**Raw data**.
(** * @altevo/okay: the Result type, its adapters Try / TryAsync and its
    string rendering, embedded over a small model of the JavaScript store.

    Source files:
    - src/result.ts  (classes OkImpl and ErrImpl, Ok, Err, Try, TryAsync)
    - src/utils.ts   (resultToString)

    JavaScript values are primitives or references into a heap of objects.
    A computation takes the heap, returns the heap it leaves behind, and
    completes either normally with a value or abruptly with a thrown value. *)

From Stdlib Require Import Ascii String.
From stdpp Require Import gmap strings list pretty.

Local Open Scope string_scope.

(** ** Values and objects *)

Definition loc := positive.
Bind Scope positive_scope with loc.

(** Primitive values and object references.  [VNum n] stands for the
    JavaScript number n when n is a safe integer ([safe_integer], below
    2^53 in magnitude): those are the integers a number holds exactly and
    prints digit for digit.  Fractions, NaN, the infinities, larger numbers,
    BigInt, symbols and functions are outside the model. *)
Inductive value : Type :=
| VUndefined
| VNull
| VBool (b : bool)
| VNum (n : Z)
| VStr (s : string)
| VRef (l : loc).

(** [Number.isSafeInteger(n)] *)
Definition safe_integer (n : Z) : Prop := (Z.abs n < 2 ^ 53)%Z.

Inductive promise_state : Type :=
| Pending
| Fulfilled (v : value)
| Rejected (e : value).

(** Heap objects, one constructor per class the library meets.
    - [InstOk value] : an instance of class OkImpl, with its field value;
    - [InstErr error] : an instance of class ErrImpl, with its field error;
    - [InstError message] : an instance of the platform class Error (or of a
      subclass) with its message and no enumerable property of its own, as
      [new Error(message)] creates it;
    - [PlainObject props] : an object literal holding data only (no getter,
      no method, so no toJSON), its own enumerable properties in creation
      order (keys that are array indices, which the platform lists first,
      are not used);
    - [ArrayObject elems] : an array;
    - [PromiseObject st] : a platform promise. *)
Inductive object : Type :=
| InstOk (value : value)
| InstErr (error : value)
| InstError (message : string)
| PlainObject (props : list (string * value))
| ArrayObject (elems : list value)
| PromiseObject (st : promise_state).

Abbreviation heap := (gmap loc object).

(** ** Computations: heap passing with abrupt completion *)

Inductive completion (A : Type) : Type :=
| Normal (a : A)
| Throw (e : value).
Arguments Normal {A} a.
Arguments Throw {A} e.

Definition M (A : Type) : Type := heap → completion A * heap.

#[global] Instance M_ret : MRet M := λ A a h, (Normal a, h).

#[global] Instance M_bind : MBind M := λ A B f m h,
  match m h with
  | (Normal a, h') => f a h'
  | (Throw e, h') => (Throw e, h')
  end.

(** [throw e] *)
Definition throw {A : Type} (e : value) : M A := λ h, (Throw e, h).

(** [try { body } catch (e) { handler }] *)
Definition try_catch {A : Type} (body : M A) (handler : value → M A) : M A := λ h,
  match body h with
  | (Normal a, h') => (Normal a, h')
  | (Throw e, h') => handler e h'
  end.

(** [new C(...)]: the object is stored at a location the heap does not use. *)
Definition alloc (o : object) : M value := λ h,
  let l := fresh (dom h) in (Normal (VRef l), <[l := o]> h).

(** The TypeError the platform raises, e.g. for a call of a method the
    receiver does not have. *)
Definition type_error {A : Type} (msg : string) : M A :=
  e ← alloc (InstError msg); throw e.

(** A callback that computes its result from its argument alone. *)
Definition pure_fn (f : value → value) : value → M value := λ v, mret (f v).

(** ** src/result.ts: the two classes *)

(** [export const Ok = <T>(val: T): OkResult<T> => new OkImpl(val);] *)
Definition Ok (val : value) : M value := alloc (InstOk val).

(** [export const Err = <E>(val: E): ErrResult<E> => new ErrImpl(val);] *)
Definition Err (val : value) : M value := alloc (InstErr val).

Module OkImpl.

Definition isOk : bool := true.
Definition isError : bool := false.

(** [this.value] *)
Definition this_value (this : loc) : M value := λ h,
  (Normal (match h !! this with Some (InstOk v) => v | _ => VUndefined end), h).

(** [getOrNull(): T | null { return this.value; }] *)
Definition getOrNull (this : loc) : M value := this_value this.

(** [getOrDefault<T2>(): T | T2 { return this.value; }]: the method
    declares no parameter, the caller's fallback is dropped. *)
Definition getOrDefault (this : loc) : M value := this_value this.

(** [getOrThrow(): T { return this.value; }] *)
Definition getOrThrow (this : loc) : M value := this_value this.

(** [errorOrNull(): null { return null; }] *)
Definition errorOrNull (this : loc) : M value := mret VNull.

(** [map<T2>(fn) { return Ok(fn(this.value)); }] *)
Definition map (this : loc) (fn : value → M value) : M value :=
  v ← this_value this; y ← fn v; Ok y.

(** [mapError<E2>(fn) { return this; }] *)
Definition mapError (this : loc) (fn : value → M value) : M value :=
  mret (VRef this).

(** [fold<T2>(okFn) { return okFn(this.value); }] *)
Definition fold (this : loc) (okFn : value → M value) : M value :=
  v ← this_value this; okFn v.

(** [onOk(fn): void { fn(this.value); }] *)
Definition onOk (this : loc) (fn : value → M value) : M value :=
  v ← this_value this; _ ← fn v; mret VUndefined.

(** [onError(): void { return; }] *)
Definition onError (this : loc) : M value := mret VUndefined.

End OkImpl.

Module ErrImpl.

Definition isOk : bool := false.
Definition isError : bool := true.

(** [this.error] *)
Definition this_error (this : loc) : M value := λ h,
  (Normal (match h !! this with Some (InstErr e) => e | _ => VUndefined end), h).

(** [getOrNull(): null { return null; }] *)
Definition getOrNull (this : loc) : M value := mret VNull.

(** [getOrDefault<T2>(defaultVal: T2): T2 { return defaultVal; }] *)
Definition getOrDefault (this : loc) (defaultVal : value) : M value := mret defaultVal.

(** [getOrThrow(): never { throw this.error; }] *)
Definition getOrThrow (this : loc) : M value :=
  e ← this_error this; throw e.

(** [errorOrNull(): E | null { return this.error; }] *)
Definition errorOrNull (this : loc) : M value := this_error this.

(** [map<T2>(fn) { return this; }] *)
Definition map (this : loc) (fn : value → M value) : M value :=
  mret (VRef this).

(** [mapError<E2>(fn) { return Err(fn(this.error)); }] *)
Definition mapError (this : loc) (fn : value → M value) : M value :=
  e ← this_error this; y ← fn e; Err y.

**The problem**.
The answer should be an exact copy of the data.

**Written solution**.
(** * @altevo/okay: the Result type, its adapters Try / TryAsync and its
    string rendering, embedded over a small model of the JavaScript store.

    Source files:
    - src/result.ts  (classes OkImpl and ErrImpl, Ok, Err, Try, TryAsync)
    - src/utils.ts   (resultToString)

    JavaScript values are primitives or references into a heap of objects.
    A computation takes the heap, returns the heap it leaves behind, and
    completes either normally with a value or abruptly with a thrown value. *)

From Stdlib Require Import Ascii String.
From stdpp Require Import gmap strings list pretty.

Local Open Scope string_scope.

(** ** Values and objects *)

Definition loc := positive.
Bind Scope positive_scope with loc.

(** Primitive values and object references.  [VNum n] stands for the
    JavaScript number n when n is a safe integer ([safe_integer], below
    2^53 in magnitude): those are the integers a number holds exactly and
    prints digit for digit.  Fractions, NaN, the infinities, larger numbers,
    BigInt, symbols and functions are outside the model. *)
Inductive value : Type :=
| VUndefined
| VNull
| VBool (b : bool)
| VNum (n : Z)
| VStr (s : string)
| VRef (l : loc).

(** [Number.isSafeInteger(n)] *)
Definition safe_integer (n : Z) : Prop := (Z.abs n < 2 ^ 53)%Z.

Inductive promise_state : Type :=
| Pending
| Fulfilled (v : value)
| Rejected (e : value).

(** Heap objects, one constructor per class the library meets.
    - [InstOk value] : an instance of class OkImpl, with its field value;
    - [InstErr error] : an instance of class ErrImpl, with its field error;
    - [InstError message] : an instance of the platform class Error (or of a
      subclass) with its message and no enumerable property of its own, as
      [new Error(message)] creates it;
    - [PlainObject props] : an object literal holding data only (no getter,
      no method, so no toJSON), its own enumerable properties in creation
      order (keys that are array indices, which the platform lists first,
      are not used);
    - [ArrayObject elems] : an array;
    - [PromiseObject st] : a platform promise. *)
Inductive object : Type :=
| InstOk (value : value)
| InstErr (error : value)
| InstError (message : string)
| PlainObject (props : list (string * value))
| ArrayObject (elems : list value)
| PromiseObject (st : promise_state).

Abbreviation heap := (gmap loc object).

(** ** Computations: heap passing with abrupt completion *)

Inductive completion (A : Type) : Type :=
| Normal (a : A)
| Throw (e : value).
Arguments Normal {A} a.
Arguments Throw {A} e.

Definition M (A : Type) : Type := heap → completion A * heap.

#[global] Instance M_ret : MRet M := λ A a h, (Normal a, h).

#[global] Instance M_bind : MBind M := λ A B f m h,
  match m h with
  | (Normal a, h') => f a h'
  | (Throw e, h') => (Throw e, h')
  end.

(** [throw e] *)
Definition throw {A : Type} (e : value) : M A := λ h, (Throw e, h).

(** [try { body } catch (e) { handler }] *)
Definition try_catch {A : Type} (body : M A) (handler : value → M A) : M A := λ h,
  match body h with
  | (Normal a, h') => (Normal a, h')
  | (Throw e, h') => handler e h'
  end.

(** [new C(...)]: the object is stored at a location the heap does not use. *)
Definition alloc (o : object) : M value := λ h,
  let l := fresh (dom h) in (Normal (VRef l), <[l := o]> h).

(** The TypeError the platform raises, e.g. for a call of a method the
    receiver does not have. *)
Definition type_error {A : Type} (msg : string) : M A :=
  e ← alloc (InstError msg); throw e.

(** A callback that computes its result from its argument alone. *)
Definition pure_fn (f : value → value) : value → M value := λ v, mret (f v).

(** ** src/result.ts: the two classes *)

(** [export const Ok = <T>(val: T): OkResult<T> => new OkImpl(val);] *)
Definition Ok (val : value) : M value := alloc (InstOk val).

(** [export const Err = <E>(val: E): ErrResult<E> => new ErrImpl(val);] *)
Definition Err (val : value) : M value := alloc (InstErr val).

Module OkImpl.

Definition isOk : bool := true.
Definition isError : bool := false.

(** [this.value] *)
Definition this_value (this : loc) : M value := λ h,
  (Normal (match h !! this with Some (InstOk v) => v | _ => VUndefined end), h).

(** [getOrNull(): T | null { return this.value; }] *)
Definition getOrNull (this : loc) : M value := this_value this.

(** [getOrDefault<T2>(): T | T2 { return this.value; }]: the method
    declares no parameter, the caller's fallback is dropped. *)
Definition getOrDefault (this : loc) : M value := this_value this.

(** [getOrThrow(): T { return this.value; }] *)
Definition getOrThrow (this : loc) : M value := this_value this.

(** [errorOrNull(): null { return null; }] *)
Definition errorOrNull (this : loc) : M value := mret VNull.

(** [map<T2>(fn) { return Ok(fn(this.value)); }] *)
Definition map (this : loc) (fn : value → M value) : M value :=
  v ← this_value this; y ← fn v; Ok y.

(** [mapError<E2>(fn) { return this; }] *)
Definition mapError (this : loc) (fn : value → M value) : M value :=
  mret (VRef this).

(** [fold<T2>(okFn) { return okFn(this.value); }] *)
Definition fold (this : loc) (okFn : value → M value) : M value :=
  v ← this_value this; okFn v.

(** [onOk(fn): void { fn(this.value); }] *)
Definition onOk (this : loc) (fn : value → M value) : M value :=
  v ← this_value this; _ ← fn v; mret VUndefined.

(** [onError(): void { return; }] *)
Definition onError (this : loc) : M value := mret VUndefined.

End OkImpl.

Module ErrImpl.

Definition isOk : bool := false.
Definition isError : bool := true.

(** [this.error] *)
Definition this_error (this : loc) : M value := λ h,
  (Normal (match h !! this with Some (InstErr e) => e | _ => VUndefined end), h).

(** [getOrNull(): null { return null; }] *)
Definition getOrNull (this : loc) : M value := mret VNull.

(** [getOrDefault<T2>(defaultVal: T2): T2 { return defaultVal; }] *)
Definition getOrDefault (this : loc) (defaultVal : value) : M value := mret defaultVal.

(** [getOrThrow(): never { throw this.error; }] *)
Definition getOrThrow (this : loc) : M value :=
  e ← this_error this; throw e.

(** [errorOrNull(): E | null { return this.error; }] *)
Definition errorOrNull (this : loc) : M value := this_error this.

(** [map<T2>(fn) { return this; }] *)
Definition map (this : loc) (fn : value → M value) : M value :=
  mret (VRef this).

(** [mapError<E2>(fn) { return Err(fn(this.error)); }] *)
Definition mapError (this : loc) (fn : value → M value) : M value :=
  e ← this_error this; y ← fn e; Err y.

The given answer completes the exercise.